I tried dictation2.py the other day and I couldn’t even get my microphone work with it. I put the nice name of it, as I saw you put with yours, but I had no luck.
I see the same in this version.
It must be something to do with what directory you are in when you do the pip install.
I have “successfully” pip installed pyaudio and speech_recognition, the speech_recognition-master folder is in ~/MyData/ so my dictation.n.py script cannot find it. I don’t know where /pyaudio/ is.
Reading https://docs.python.org/3/reference/import.html you can see that the import process is conceptually a total mess. It shouldn’t take 10 pages to define how you import things.
This is a tidied up version which either fails “ModuleNotFoundError: No module named ‘speech_recognition’” or (with #import …) runs with fails “NameError: name ‘sr’ is not defined”.
https://davekimble.net/dictation.4.py
It isn’t going to really use a microphone until speech_recognition works
Still simplifying the project until I can achieve something that works.

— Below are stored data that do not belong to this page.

(* ===== verification/NumaPool.v ===== *)
(** * The object pool (include/NumaObjectPool.h)

    One block of [capacity] objects, and the objects released for reuse. An
    object is named by its index in the block. *)

From Stdlib Require Import ZArith Lia Bool.
From stdpp Require Import base tactics decidable option numbers list gmap fin_maps.
From S2P Require Import Prelude.

Section pool.
Context {T : Type}.

(** The constructed objects, [cur_idx] and the free list. *)
Record NumaObjectPool : Type := Pool {
  objects : gmap nat T;
  cur_idx : nat;
  freelist : list nat
}.

Definition pool_new : NumaObjectPool := Pool ∅ 0 [].

(** [allocate]: past the capacity the program aborts. The test for a
    misaligned address cannot fail on a block of whole objects. *)
Definition allocate (capacity : nat) (p : NumaObjectPool) (x : T) : res (nat * NumaObjectPool) :=
  match freelist p with
  | reused :: l => Ok (reused, Pool (<[reused := x]> (objects p)) (cur_idx p) l)
  | [] =>
    let idx := cur_idx p in
    check (idx <? capacity)%nat ;;
    Ok (idx, Pool (<[idx := x]> (objects p)) (S idx) [])
  end.

(** [release]: the destructor, then the free list. *)
Definition release (p : NumaObjectPool) (i : nat) : res NumaObjectPool :=
  match objects p !! i with
  | Some _ => Ok (Pool (delete i (objects p)) (cur_idx p) (freelist p ++ [i]))
  | None => Fail EUndef
  end.

(** ** Correctness

    Every index handed out is either a live object or free, never both. *)
Record pool_wf (capacity : nat) (p : NumaObjectPool) : Prop := {
  pw_cap : (cur_idx p ≤ capacity)%nat;
  pw_nodup : NoDup (freelist p);
  pw_split : ∀ i, (i < cur_idx p)%nat ↔ is_Some (objects p !! i) ∨ i ∈ freelist p;
  pw_disjoint : ∀ i, i ∈ freelist p → objects p !! i = None
}.

Lemma pool_new_wf capacity : pool_wf capacity pool_new.
Proof.
  split; cbn; [lia|constructor| |set_solver].
  intros i. split; [lia|]. intros [[x Hx]|H]; [by rewrite lookup_empty in Hx|set_solver].
Qed.

Lemma pool_size capacity p : pool_wf capacity p → (size (objects p) + length (freelist p) = cur_idx p)%nat.
Proof.
  intros Hp. assert (dom (objects p) ∪ list_to_set (freelist p) = (set_seq 0 (cur_idx p) : gset nat)) as E.
  { apply set_eq. intros i. rewrite elem_of_set_seq, elem_of_union, elem_of_dom, elem_of_list_to_set.
    rewrite <- (pw_split _ _ Hp). lia. }
  assert (dom (objects p) ## list_to_set (freelist p)) as Hd.
  { intros i Hi Hf. apply elem_of_dom in Hi as [x Hx]. rewrite elem_of_list_to_set in Hf.
    by rewrite (pw_disjoint _ _ Hp i Hf) in Hx. }
  rewrite <- size_dom, <- (size_list_to_set (C := gset nat)) by apply Hp.
  rewrite <- size_union by done. rewrite E. apply size_set_seq.
Qed.

Lemma allocate_wf capacity p x :
  pool_wf capacity p → (size (objects p) < capacity)%nat →
  ∃ i p', allocate capacity p x = Ok (i, p') ∧ pool_wf capacity p' ∧ objects p !! i = None ∧
          objects p' = <[i := x]> (objects p).
Proof.
  intros Hp Hs. pose proof (pool_size _ _ Hp) as Hz. unfold allocate.
  destruct (freelist p) as [|r l] eqn:Ef.
  - cbn in Hz. destruct (Nat.ltb_spec (cur_idx p) capacity) as [Hlt|]; [|lia]. cbn.
    assert (objects p !! cur_idx p = None) as Hn.
    { apply eq_None_not_Some. intros Hi. assert (cur_idx p < cur_idx p)%nat; [|lia].
      apply (pw_split _ _ Hp). by left. }
    do 2 eexists. split; [done|]. split; [|done]. split; cbn.
    + lia.
    + constructor.
    + intros i. rewrite lookup_insert_is_Some'. pose proof (pw_split _ _ Hp i) as H. rewrite Ef in H.
      destruct (decide (i = cur_idx p)) as [-> |]; [intuition lia|].
      assert (cur_idx p ≠ i) by done. assert (i < S (cur_idx p) ↔ i < cur_idx p)%nat as -> by lia. tauto.
    + set_solver.
  - assert (r ∉ l ∧ NoDup l) as [Hr Hl] by (apply NoDup_cons; rewrite <- Ef; apply Hp).
    assert (objects p !! r = None) as Hn by (apply (pw_disjoint _ _ Hp); rewrite Ef; set_solver).
    do 2 eexists. split; [done|]. split; [|done]. split; cbn; [apply Hp|done| |].
    + intros i. rewrite lookup_insert_is_Some'. pose proof (pw_split _ _ Hp i) as H. rewrite Ef in H.
      rewrite H, elem_of_cons. destruct (decide (r = i)); naive_solver.
    + intros i Hi. rewrite lookup_insert_ne by set_solver. apply (pw_disjoint _ _ Hp). rewrite Ef. set_solver.
Qed.

Lemma release_wf capacity p i x :
  pool_wf capacity p → objects p !! i = Some x →
  ∃ p', release p i = Ok p' ∧ pool_wf capacity p' ∧ objects p' = delete i (objects p).
Proof.
  intros Hp Hi. unfold release. rewrite Hi. eexists. split; [done|]. split; [|done].
  assert (i ∉ freelist p) as Hf by (intros H; by rewrite (pw_disjoint _ _ Hp i H) in Hi).
  split; cbn; [apply Hp| | |].
  - apply NoDup_app. split; [apply Hp|]. split; [set_solver|]. apply NoDup_singleton.
  - intros j. rewrite elem_of_app, list_elem_of_singleton, lookup_delete_is_Some.
    rewrite (pw_split _ _ Hp j). destruct (decide (i = j)) as [-> |]; [|naive_solver]. rewrite Hi. naive_solver.
  - intros j. rewrite elem_of_app, list_elem_of_singleton. intros [Hj| ->]; [|by rewrite lookup_delete_eq].
    rewrite lookup_delete_ne by set_solver. by apply (pw_disjoint _ _ Hp).
Qed.

Lemma allocate_full capacity p x :
  pool_wf capacity p → (capacity ≤ size (objects p))%nat → allocate capacity p x = Fail EAssert.
Proof.
  intros Hp Hs. pose proof (pool_size _ _ Hp) as Hz. pose proof (pw_cap _ _ Hp). unfold allocate.
  destruct (freelist p) as [|r l]; cbn in Hz; [|lia].
  destruct (Nat.ltb_spec (cur_idx p) capacity); [lia|done].
Qed.

Inductive pool_step (capacity : nat) : relation NumaObjectPool :=
  | pool_allocate x p i p' : allocate capacity p x = Ok (i, p') → pool_step capacity p p'
  | pool_release p i p' : release p i = Ok p' → pool_step capacity p p'.

Lemma pool_reachable_wf capacity p : rtc (pool_step capacity) pool_new p → pool_wf capacity p.
Proof.
  intros Hr. eapply (rtc_invariant (pool_step capacity)); [|exact Hr|apply pool_new_wf].
  intros p1 p2 Hp Hs. inversion Hs as [x ? i ? Ha|? i ? Ha]; subst.
  - destruct (decide (size (objects p1) < capacity)%nat) as [Hlt|Hge].
    + destruct (allocate_wf _ _ x Hp Hlt) as (j & p' & Ha' & Hp' & _). rewrite Ha in Ha'. by injection Ha' as -> ->.
    + rewrite (allocate_full _ _ x Hp) in Ha by lia. done.
  - unfold release in Ha. destruct (objects p1 !! i) as [x|] eqn:E; [|done].
    destruct (release_wf _ _ _ _ Hp E) as (p' & Ha' & Hp' & _). unfold release in Ha'. rewrite E, Ha in Ha'.
    by injection Ha' as ->.
Qed.
End pool.
Arguments NumaObjectPool T : clear implicits.

(** In every state of the pool, an allocation gives an index that no live
    object uses and leaves the others alone; it aborts exactly when [capacity]
    objects are live; and a live object can be released, its index then being
    free for reuse. *)
Theorem numa_pool_no_alias {T : Type} (capacity : nat) (p : NumaObjectPool T)
    (Hr : rtc (pool_step capacity) pool_new p) :
  (∀ x : T, if decide (size (objects p) < capacity)%nat
            then ∃ i p', allocate capacity p x = Ok (i, p') ∧ objects p !! i = None ∧ objects p' = <[i := x]> (objects p)
            else allocate capacity p x = Fail EAssert) ∧
  (∀ i x, objects p !! i = Some x → ∃ p', release p i = Ok p' ∧ objects p' = delete i (objects p)).
Proof.
  pose proof (pool_reachable_wf _ _ Hr) as Hp. split.
  - intros x. case_decide as Hs.
    + destruct (allocate_wf _ _ x Hp Hs) as (i & p' & ? & _ & ? & ?). by exists i, p'.
    + apply allocate_full; [done|lia].
  - intros i x Hi. destruct (release_wf _ _ _ _ Hp Hi) as (p' & ? & _ & ?). by exists p'.
Qed.

Lemma numa_pool_no_alias_witness :
  let p := Pool (<[1%nat := 20]> {[0%nat := 10]}) 2 [] in
  rtc (pool_step 2) pool_new p ∧ allocate 2 p 30 = Fail EAssert.
Proof.
  set (p := Pool (<[1%nat := 20]> {[0%nat := 10]}) 2 []).
  assert (Hr : rtc (pool_step 2) pool_new p).
  { eapply rtc_l; [apply (pool_allocate 2 10 pool_new 0); reflexivity|].
    eapply rtc_l; [apply (pool_allocate 2 20 _ 1); reflexivity|]. apply rtc_refl. }
  split; [exact Hr|]. pose proof (proj1 (numa_pool_no_alias 2 p Hr) 30) as H.
  rewrite decide_False in H; [exact H|]. by vm_compute; lia.
Defined.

PyAudio seems to be the “do everything tool”, but it can’t identify microphone devices. Some devices, like my webcam+mic, are 1 device but 2 sub-devices, and since PyAudio doesn’t deal with sub-devices, the device uses sub-device 0, which is the webcam, not the microphone.
Given all the features put into PyAudio, it is odd that it doesn’t deal with real-world microphones.